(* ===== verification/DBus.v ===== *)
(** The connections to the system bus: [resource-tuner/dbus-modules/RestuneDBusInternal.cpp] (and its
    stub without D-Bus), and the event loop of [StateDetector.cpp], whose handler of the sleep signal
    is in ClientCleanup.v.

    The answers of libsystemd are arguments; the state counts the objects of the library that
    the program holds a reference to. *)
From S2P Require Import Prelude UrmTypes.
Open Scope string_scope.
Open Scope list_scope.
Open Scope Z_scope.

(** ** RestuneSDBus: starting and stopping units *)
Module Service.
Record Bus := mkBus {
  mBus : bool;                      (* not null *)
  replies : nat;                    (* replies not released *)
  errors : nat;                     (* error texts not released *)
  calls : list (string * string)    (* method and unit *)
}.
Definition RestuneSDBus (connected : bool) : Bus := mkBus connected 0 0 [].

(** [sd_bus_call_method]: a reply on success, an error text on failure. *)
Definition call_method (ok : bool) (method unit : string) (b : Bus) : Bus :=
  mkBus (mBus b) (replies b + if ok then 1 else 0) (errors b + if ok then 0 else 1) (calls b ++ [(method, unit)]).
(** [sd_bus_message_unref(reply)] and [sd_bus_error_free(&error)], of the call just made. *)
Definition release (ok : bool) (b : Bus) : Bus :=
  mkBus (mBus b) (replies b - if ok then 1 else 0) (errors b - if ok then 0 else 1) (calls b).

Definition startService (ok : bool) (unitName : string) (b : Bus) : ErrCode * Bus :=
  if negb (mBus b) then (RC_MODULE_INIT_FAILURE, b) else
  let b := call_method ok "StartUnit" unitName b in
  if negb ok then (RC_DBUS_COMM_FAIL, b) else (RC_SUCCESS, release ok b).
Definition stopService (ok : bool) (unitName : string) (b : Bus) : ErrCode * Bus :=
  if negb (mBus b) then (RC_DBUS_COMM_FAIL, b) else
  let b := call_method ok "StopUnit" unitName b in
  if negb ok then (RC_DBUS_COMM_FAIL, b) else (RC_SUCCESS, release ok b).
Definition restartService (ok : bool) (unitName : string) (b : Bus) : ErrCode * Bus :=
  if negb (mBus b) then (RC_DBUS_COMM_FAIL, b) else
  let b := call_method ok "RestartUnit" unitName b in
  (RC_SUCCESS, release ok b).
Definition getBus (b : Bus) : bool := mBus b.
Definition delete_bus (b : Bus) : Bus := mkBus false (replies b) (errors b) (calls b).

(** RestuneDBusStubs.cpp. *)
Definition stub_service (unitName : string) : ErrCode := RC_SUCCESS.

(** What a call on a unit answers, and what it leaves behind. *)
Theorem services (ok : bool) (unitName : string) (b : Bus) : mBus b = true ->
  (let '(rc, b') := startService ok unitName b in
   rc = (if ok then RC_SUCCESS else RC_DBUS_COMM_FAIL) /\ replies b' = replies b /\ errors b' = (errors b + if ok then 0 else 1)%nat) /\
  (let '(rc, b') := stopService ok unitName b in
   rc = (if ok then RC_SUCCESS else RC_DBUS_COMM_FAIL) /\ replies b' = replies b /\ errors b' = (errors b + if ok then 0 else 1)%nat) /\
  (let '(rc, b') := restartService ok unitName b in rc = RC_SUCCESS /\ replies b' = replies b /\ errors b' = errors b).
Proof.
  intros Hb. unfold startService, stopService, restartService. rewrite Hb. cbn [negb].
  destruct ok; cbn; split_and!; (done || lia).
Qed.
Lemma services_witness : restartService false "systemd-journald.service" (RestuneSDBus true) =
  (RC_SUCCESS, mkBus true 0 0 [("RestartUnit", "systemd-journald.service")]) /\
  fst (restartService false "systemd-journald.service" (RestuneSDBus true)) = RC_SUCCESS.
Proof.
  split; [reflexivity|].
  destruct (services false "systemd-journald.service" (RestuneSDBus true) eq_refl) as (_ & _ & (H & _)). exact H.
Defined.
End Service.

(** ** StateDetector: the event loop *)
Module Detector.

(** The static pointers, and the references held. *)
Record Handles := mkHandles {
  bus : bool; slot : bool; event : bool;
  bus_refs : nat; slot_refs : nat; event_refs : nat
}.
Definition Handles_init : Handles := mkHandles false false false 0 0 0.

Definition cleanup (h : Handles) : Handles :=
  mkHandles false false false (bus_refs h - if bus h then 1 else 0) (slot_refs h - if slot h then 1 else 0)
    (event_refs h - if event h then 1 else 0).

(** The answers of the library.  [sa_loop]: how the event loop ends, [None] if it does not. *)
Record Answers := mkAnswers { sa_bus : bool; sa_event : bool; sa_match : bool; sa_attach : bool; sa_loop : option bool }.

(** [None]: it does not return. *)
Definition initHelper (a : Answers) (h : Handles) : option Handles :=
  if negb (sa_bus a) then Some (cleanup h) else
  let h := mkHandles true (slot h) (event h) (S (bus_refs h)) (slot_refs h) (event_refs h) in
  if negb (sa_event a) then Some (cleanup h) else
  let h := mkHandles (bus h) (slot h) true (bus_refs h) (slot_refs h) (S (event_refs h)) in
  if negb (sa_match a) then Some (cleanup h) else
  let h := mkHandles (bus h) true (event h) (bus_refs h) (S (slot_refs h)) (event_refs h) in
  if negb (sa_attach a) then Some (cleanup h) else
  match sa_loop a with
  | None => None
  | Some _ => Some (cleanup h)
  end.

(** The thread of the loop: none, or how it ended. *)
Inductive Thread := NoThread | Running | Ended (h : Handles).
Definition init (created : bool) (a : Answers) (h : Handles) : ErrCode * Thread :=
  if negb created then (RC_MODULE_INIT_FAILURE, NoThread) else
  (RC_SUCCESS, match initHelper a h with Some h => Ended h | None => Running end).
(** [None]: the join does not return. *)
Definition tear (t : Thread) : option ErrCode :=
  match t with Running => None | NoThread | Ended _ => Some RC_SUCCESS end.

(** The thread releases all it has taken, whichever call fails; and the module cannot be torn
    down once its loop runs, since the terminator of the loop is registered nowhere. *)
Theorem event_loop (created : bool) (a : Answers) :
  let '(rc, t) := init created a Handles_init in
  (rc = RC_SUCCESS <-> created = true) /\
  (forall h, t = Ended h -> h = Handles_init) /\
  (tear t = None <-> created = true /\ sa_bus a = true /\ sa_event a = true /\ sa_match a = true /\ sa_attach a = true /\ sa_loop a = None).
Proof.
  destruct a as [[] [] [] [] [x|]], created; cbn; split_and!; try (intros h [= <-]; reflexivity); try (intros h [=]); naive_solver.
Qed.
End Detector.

TASK ITEM: In the listing above, find each line with "initHelper" and copy it.

EXPECTED OUTPUT:
Definition initHelper (a : Answers) (h : Handles) : option Handles :=
  (RC_SUCCESS, match initHelper a h with Some h => Ended h | None => Running end).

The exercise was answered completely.